INPUT FOR THIS TASK Start Marker

Lemma eval_const op x : DW_OP_const1u ≤ op ≤ DW_OP_consts →
  eval_op dbg ops pc frameBase moduleBase (mk_loc op x) = push x.
Proof.
  unfold DW_OP_const1u, DW_OP_consts. intros Hop. unfold eval_op. cbn [lr_atom lr_number].
  do 12 skip_case. by take_case.
Qed.

(** The code of an expression pushes its value. *)
Lemma code_pushes e : wf_expr e → pushes (code e) (denote e).
Proof.
  induction e as [a|n|op n|n|n|n off|off| |e IH|e IH n|e1 IH1 e2 IH2|e1 IH1 e2 IH2|e IH];
    intros Hwf; cbn [code denote wf_expr] in *.
  - intros st b. by rewrite exec_one.
  - intros st b. rewrite exec_one, eval_lit by done. unfold push, modify. cbn.
    by rewrite word_small by lia.
  - intros st b. rewrite exec_one, eval_const by done. done.
  - intros st b. rewrite exec_one, eval_reg by done. apply (run_push (cpu n) id).
  - intros st b. rewrite exec_one. apply (run_push (cpu n) id).
  - intros st b. rewrite exec_one, eval_breg by done. apply run_push.
  - intros st b. by rewrite exec_one.
  - intros st b. rewrite exec_one. apply (run_push _ id).
  - eapply pushes_app; [by apply IH|]. intros a st b. rewrite exec_one.
    change (eval_op _ _ _ _ _ _) with (op_deref ops). unfold op_deref.
    unfold mbind, eff_bind, gets, run. cbn.
    destruct (read_mem ops a) as [v|x]; cbn; [done | by eexists].
  - eapply pushes_app; [by apply IH|]. intros a st b. by rewrite exec_one.
  - destruct Hwf as [H1 H2]. apply pushes_binary; [by apply IH1 | by apply IH2 |].
    intros a c st b. by rewrite exec_one.
  - destruct Hwf as [H1 H2]. apply pushes_binary; [by apply IH1 | by apply IH2 |].
    intros a c st b. by rewrite exec_one.
  - eapply pushes_app; [by apply IH|]. intros a st b. rewrite exec_cons.
    unfold mbind, eff_bind. rewrite exec_one.
    transitivity (Ret tt, mk_machine (u64 (a + u64 a) :: st) b); [done|].
    by rewrite word_add_r.
Qed.

(** Operations that the switch does not know, among them [DW_OP_drop] to [DW_OP_mod],
    [DW_OP_mul] to [DW_OP_or], shifts, branches and [DW_OP_bregx]. *)
Definition unknown_op (atom : Z) : bool :=
  between 0x13 atom 0x1b || between 0x1d atom 0x21 || between 0x24 atom 0x2f || (atom =? 0x92)
  || between 0x94 atom 0x9b || between 0x9d atom 0x9e || between 0xa0 atom 0xff.

Lemma eval_unknown atom x m : unknown_op atom = true →
  eval_op dbg ops pc frameBase moduleBase (mk_loc atom x) m = (Ret tt, m).
Proof.
  unfold unknown_op, between. intros H. unfold eval_op. cbn [lr_atom lr_number].
  do 15 skip_case. done.
Qed.
End Denotation.

(** What may follow the code of an expression without changing the value: the mark that it is
    the value of the variable, a piece of a composite location, or an operation that the
    machine does not know. *)
Inductive suffix : Type := Plain | StackValue | Skipped (atom n : Z).

Definition suffix_code (t : suffix) : list Dwarf_Loc :=
  match t with
  | Plain => []
  | StackValue => [mk_loc DW_OP_stack_value 0]
  | Skipped atom n => [mk_loc atom n]
  end.

Definition wf_suffix (t : suffix) : Prop :=
  match t with Skipped atom _ => unknown_op atom = true ∨ atom = DW_OP_piece | _ => True end.

Lemma suffix_keeps dbg ops pc frameBase moduleBase t a st : wf_suffix t →
  exec dbg ops pc frameBase moduleBase (suffix_code t) (mk_machine (a :: st) false)
  = (Ret tt, mk_machine (a :: st) (match t with StackValue => true | _ => false end)).
Proof.
  destruct t as [| |atom n]; intros H; [done | done |]. cbn [suffix_code]. rewrite exec_one.
  destruct H as [H | ->]; [by rewrite eval_unknown | done].
Qed.

Lemma eval_desc_suffix dbg ops pc frameBase moduleBase lo hi e t : wf_expr e → wf_suffix t →
  eval_desc dbg (Some ops) pc frameBase moduleBase (mk_desc lo hi (code e ++ suffix_code t)) false
  = (denote dbg ops pc frameBase moduleBase e,
     match t, denote dbg ops pc frameBase moduleBase e with StackValue, Ret _ => true | _, _ => false end).
Proof.
  intros Hwf Ht. unfold eval_desc. cbn [ld_s].
  pose proof (code_pushes dbg ops pc frameBase moduleBase e Hwf) as Hc.
  specialize (Hc (if frameBase =? 0 then [] else [frameBase]) false).
  rewrite for_each_concat. unfold mbind, eff_bind. unfold exec in *.
  destruct (denote _ _ _ _ _ e) as [a|x].
  - rewrite Hc. pose proof (suffix_keeps dbg ops pc frameBase moduleBase t a) as Hs. unfold exec in Hs.
    rewrite Hs by done. by destruct t.
  - destruct Hc as [st' ->]. by destruct t.
Qed.

Lemma find_first {A} (p : A → bool) pre x post :
  forallb (λ y, negb (p y)) pre = true → p x = true → List.find p (pre ++ x :: post) = Some x.
Proof.
  intros Hpre Hx. induction pre as [|y pre IH]; cbn in *; [by rewrite Hx|].
  apply andb_true_iff in Hpre as [Hy Hpre]. destruct (p y); [done | by apply IH].
Qed.

(** Is the expression the name of a register, of those that [is_register] knows? *)
Definition is_register_expr (e : addr_expr) : bool :=
  match e with RegX _ => true | Reg n => n <? 31 | _ => false end.

Lemma code_cons e : ∃ l k, code e = l :: k.
Proof.
  induction e as [a|n|op n|n|n|n off|off| |e (l & k & IH)|e (l & k & IH) n|e1 (l & k & IH) e2 _|e1 (l & k & IH) e2 _|e (l & k & IH)];
    cbn [code]; rewrite ?IH; eauto.
Qed.

(** Only a register is a single operation of those that [is_register] looks for. *)
Lemma code_register e : wf_expr e →
  match code e with
  | [l] => (lr_atom l =? DW_OP_regx) || (DW_OP_reg0 <=? lr_atom l) && (lr_atom l <? DW_OP_reg31)
  | _ => false
  end = is_register_expr e.
Proof.
  destruct e as [a|n|op n|n|n|n off|off| |e|e n|e1 e2|e1 e2|e]; cbn [code wf_expr is_register_expr];
    unfold DW_OP_regx, DW_OP_reg0, DW_OP_reg31, DW_OP_lit0, DW_OP_const1u, DW_OP_consts, DW_OP_breg0;
    cbn [lr_atom]; intros Hwf; try done; try lia.
  all: try destruct (code_cons e) as (l & k & ->); try destruct (code_cons e1) as (l & k & ->).
  all: try destruct (code_cons e2) as (l2 & k2 & ->).
  all: by destruct k as [|? ?].
Qed.

(** C22: location expressions. When the program counter is in the range of a description
    and of none in front of it, evaluating the location of a variable gives the value that its
    expression denotes in 64-bit arithmetic over the registers and the memory of the
    debuggee, or the exception that reading them throws; a location is taken for a value
    exactly behind [DW_OP_stack_value]; pieces, and operations that the machine does not
    know, are skipped in silence and leave the value of the expression in front of them. In a
    module that is not relocated, the variable is taken for a register exactly when
    the expression is one of the registers 0 to 30 or is given by [DW_OP_regx]. *)
Theorem location_expressions_computed dbg ops pre post lo hi e t frame moduleBase unitBase pc :
  wf_expr e → wf_suffix t →
  let d := mk_desc lo hi (code e ++ suffix_code t) in
  forallb (λ y, negb (covers moduleBase unitBase pc y)) pre = true →
  covers moduleBase unitBase pc d = true →
  location_eval dbg (Some ops) (pre ++ d :: post) frame moduleBase unitBase pc
  = (denote dbg ops pc frame moduleBase e,
     match t, denote dbg ops pc frame moduleBase e with StackValue, Ret _ => true | _, _ => false end)
  ∧ (t = Plain → moduleBase = 0 → lo ≠ 0 → is_register [d] pc unitBase = is_register_expr e).
Proof.
  intros Hwf Ht d Hpre Hd. split.
  - unfold location_eval. rewrite find_first by done. by apply eval_desc_suffix.
  - intros -> -> Hlo. unfold is_register, is_register_at, d in *. cbn [existsb ld_lopc ld_hipc ld_s suffix_code].
    rewrite app_nil_r, code_register by done. unfold covers in Hd. cbn [ld_lopc ld_hipc] in Hd.
    apply Z.eqb_neq in Hlo. rewrite Hlo in Hd. rewrite Z.add_0_l in Hd.
    apply andb_true_iff in Hd as [H1 H2]. apply Z.leb_le in H1. apply Z.ltb_lt in H2.
    replace (pc <? u64 (lo + unitBase)) with false by lia.
    destruct (Z.eqb_spec hi NO_ADDR) as [->|Hhi]; cbn [negb andb].
    + by rewrite orb_false_r.
    + replace (u64 (hi + unitBase) <=? pc) with false by lia. cbn. by rewrite orb_false_r.
Qed.

(** The second of two descriptions: a variable at offset -20 of the frame, and one that is
    spilled behind a pointer in [rbx]. *)
Lemma location_expressions_computed_witness :
  let ops := mk_ops (λ a, Ret (a + 1)) (λ n _, Ret (1000 + n)) false in
  let dbg := mk_dbg None (λ _, None) in
  location_eval dbg (Some ops)
    [mk_desc 16 32 [mk_loc DW_OP_fbreg (2 ^ 64 - 20)];
     mk_desc 32 48 [mk_loc (DW_OP_breg0 + 3) 8; mk_loc DW_OP_deref 0; mk_loc DW_OP_stack_value 0]] 500 4096 0 4130
  = (Ret 1014, true).
Proof.
  intros ops dbg.
  destruct (location_expressions_computed dbg ops [mk_desc 16 32 [mk_loc DW_OP_fbreg (2 ^ 64 - 20)]] []
              32 48 (Deref (BReg 3 8)) StackValue 500 4096 0 4130) as [H _];
    [cbn; lia | done | reflexivity | reflexivity |].
  exact H.
Defined.

(** ** One step to the caller *)

(** A rule that finds a register in memory, at an offset of the canonical frame address. *)
Definition at_offset (e : Regtable_Entry3) (offset : Z) : Prop :=
  dw_value_type e = DW_EXPR_OFFSET ∧ dw_offset_relevant e = true ∧ dw_block_ptr e = None
  ∧ dw_regnum e ≠ DW_FRAME_SAME_VAL ∧ dw_regnum e ≠ DW_FRAME_UNDEFINED_VAL ∧ dw_offset_or_block_len e = offset.

(** The rules of a function on x86-64: the canonical frame address is at an offset of [rsp] or
    [rbp]; the return address, and [rbp] when it was saved, are at offsets of it. *)
Record frame_rules : Type := mk_rules { on_fp : bool; cfa_offset : Z; ra_offset : Z; fp_offset : option Z }.

Definition has_rules (regs : Regtable3) (r : frame_rules) : Prop :=
  dw_regnum (rt3_cfa_rule regs) = (if on_fp r then 6 else 7)
  ∧ dw_offset_relevant (rt3_cfa_rule regs) = true
  ∧ dw_offset_or_block_len (rt3_cfa_rule regs) = cfa_offset r
  ∧ (∃ e, rt3_rules regs !! 16%nat = Some e ∧ at_offset e (ra_offset r))
  ∧ (∃ e, rt3_rules regs !! 6%nat = Some e
       ∧ match fp_offset r with Some o => at_offset e o | None => dw_regnum e = DW_FRAME_SAME_VAL end)
  ∧ (∃ e, rt3_rules regs !! 7%nat = Some e ∧ dw_regnum e = DW_FRAME_SAME_VAL).

(** The registers that the reader fills in. *)
Definition frame_regs (pc sp fp : Z) : RegTable :=
  <[16%nat := mk_reg REG_READY pc]> (<[7%nat := mk_reg REG_READY sp]> (<[6%nat := mk_reg REG_READY fp]> new_regs)).

Lemma get_reg_offset dbg ops regs base n e offset v table : is_32_bit ops = false → 0 ≤ n < 56 →
  rt3_rules regs !! Z.to_nat n = Some e → at_offset e offset → read_mem ops (u64 (base + offset)) = Ret v →
  get_reg dbg ops regs base n table = (Ret v, <[Z.to_nat n := mk_reg REG_READY v]> table).
Proof.
  intros H64 Hn He (Ht & Hr & Hb & Hs & Hu & Ho) Hv. unfold get_reg, user_reg_count, reg_map. rewrite H64.
  change (Z.of_nat (length regMap)) with 56. replace (56 <=? n) with false by lia. rewrite He.
  unfold expr_regnum. rewrite Hb. apply Z.eqb_neq in Hs, Hu. rewrite Hs, Hu.
  unfold apply_rule. rewrite Ht, Hr, Ho. unfold mbind, eff_bind, run. cbn. by rewrite Hv.
Qed.

(** [Reader::unwind_step] finds the caller, unless the return address is the program
    counter itself. *)
Lemma reader_finds_caller get_handle ops f dbg adjust regs r ra fp :
  is_32_bit ops = false →
  get_handle (real_program_count f) = Some (dbg, adjust) →
  get_dwarf_regtable dbg (u64 (real_program_count f - adjust)) = Ret (Some regs) → has_rules regs r →
  let cfa := u64 ((if on_fp r then frame_pointer f else stack_pointer f) + cfa_offset r) in
  read_mem ops (u64 (cfa + ra_offset r)) = Ret ra →
  match fp_offset r with Some o => read_mem ops (u64 (cfa + o)) = Ret fp | None => fp = frame_pointer f end →
  ra ≠ 0 →
  reader_unwind_step get_handle ops f
  = Ret (if (ra =? real_program_count f) || (ra =? u64 (real_program_count f - adjust)) then None
         else Some (mk_frame ra cfa fp ra)).
Proof.
  intros H64 Hh Hregs (Hc & Hcr & Hco & (e16 & He16 & Ho16) & (e6 & He6 & Ho6) & (e7 & He7 & Hs7)) cfa Hra Hfp H0.
  unfold reader_unwind_step, user_reg_pc, user_reg_sp, user_reg_fp. rewrite Hh, H64.
  change (<[Z.to_nat 16 := _]> _) with (frame_regs (real_program_count f) (stack_pointer f) (frame_pointer f)).
  set (table := frame_regs _ _ _).
  assert (compute_cfa ops regs table = (Ret cfa, table)) as Hcfa.
  { unfold compute_cfa. rewrite Hc, Hcr, Hco. destruct (on_fp r); reflexivity. }
  assert (get_reg dbg ops regs cfa 16 table = (Ret ra, <[16%nat := mk_reg REG_READY ra]> table)) as Hg.
  { by eapply (get_reg_offset dbg ops regs cfa 16 e16). }
  unfold unwind_step. unfold user_reg_pc, user_reg_fp, user_reg_sp. rewrite H64.
  erewrite bind_ret by (unfold run; by rewrite Hregs). cbn iota.
  erewrite bind_ret by exact Hcfa. erewrite bind_ret by exact Hg.
  assert (rule_same regs 7 = true) as Hsame7.
  { unfold rule_same. change (Z.to_nat 7) with 7%nat. rewrite He7, Hs7. done. }
  apply Z.eqb_neq in H0 as H0'. rewrite H0'. cbn [negb when].
  set (table1 := <[16%nat := mk_reg REG_READY ra]> table).
  assert (∃ table2, when (negb (rule_same regs 6)) (get_reg dbg ops regs cfa 6;; mret tt) table1 = (Ret tt, table2)
            ∧ table2 !! 6%nat = Some (mk_reg REG_READY fp)
            ∧ table2 !! 7%nat = Some (mk_reg REG_READY (stack_pointer f))
            ∧ length table2 = 66%nat) as (table2 & Hw & H6 & H7 & Hlen).
  { unfold rule_same. change (Z.to_nat 6) with 6%nat. rewrite He6.
    destruct (fp_offset r) as [o|].
    - pose proof Ho6 as (_ & _ & _ & Hns & _). apply Z.eqb_neq in Hns. rewrite Hns. cbn [negb when].
      exists (<[6%nat := mk_reg REG_READY fp]> table1). split; [|done].
      erewrite bind_ret by (by eapply (get_reg_offset dbg ops regs cfa 6 e6)). done.
    - rewrite Ho6, Z.eqb_refl. cbn [negb when]. exists table1. subst fp. done. }
  assert (reg_at 7 table2 = (Ret (mk_reg REG_READY (stack_pointer f)), table2)) as Hat.
  { unfold reg_at. change (Z.to_nat 7) with 7%nat. by rewrite H7. }
  erewrite bind_ret.
  2:{ erewrite bind_ret by exact Hw. rewrite Hsame7. erewrite bind_ret by exact Hat. reflexivity. }
  destruct (Z.eqb_spec ra (u64 (real_program_count f - adjust))) as [Hrel|Hrel]; cbn -[insert lookup].
  { by rewrite orb_true_r. }
  rewrite H0', orb_false_r. destruct (ra =? real_program_count f); cbn -[insert lookup]; [done|].
  change (Z.to_nat 7) with 7%nat. change (Z.to_nat 6) with 6%nat.
  rewrite list_lookup_insert_eq by lia. rewrite list_lookup_insert_ne, H6 by done. done.
Qed.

INPUT FOR THIS TASK End Marker

### [ASSIGNED TASK]
Taking the records above, retype every line from the one with "(** What may" down to the one with "[mk_loc atom n]", exactly and with nothing else.

### [ANSWER TO THIS TASK]
(** What may follow the code of an expression without changing the value: the mark that it is
    the value of the variable, a piece of a composite location, or an operation that the
    machine does not know. *)
Inductive suffix : Type := Plain | StackValue | Skipped (atom n : Z).

Definition suffix_code (t : suffix) : list Dwarf_Loc :=
  match t with
  | Plain => []
  | StackValue => [mk_loc DW_OP_stack_value 0]
  | Skipped atom n => [mk_loc atom n]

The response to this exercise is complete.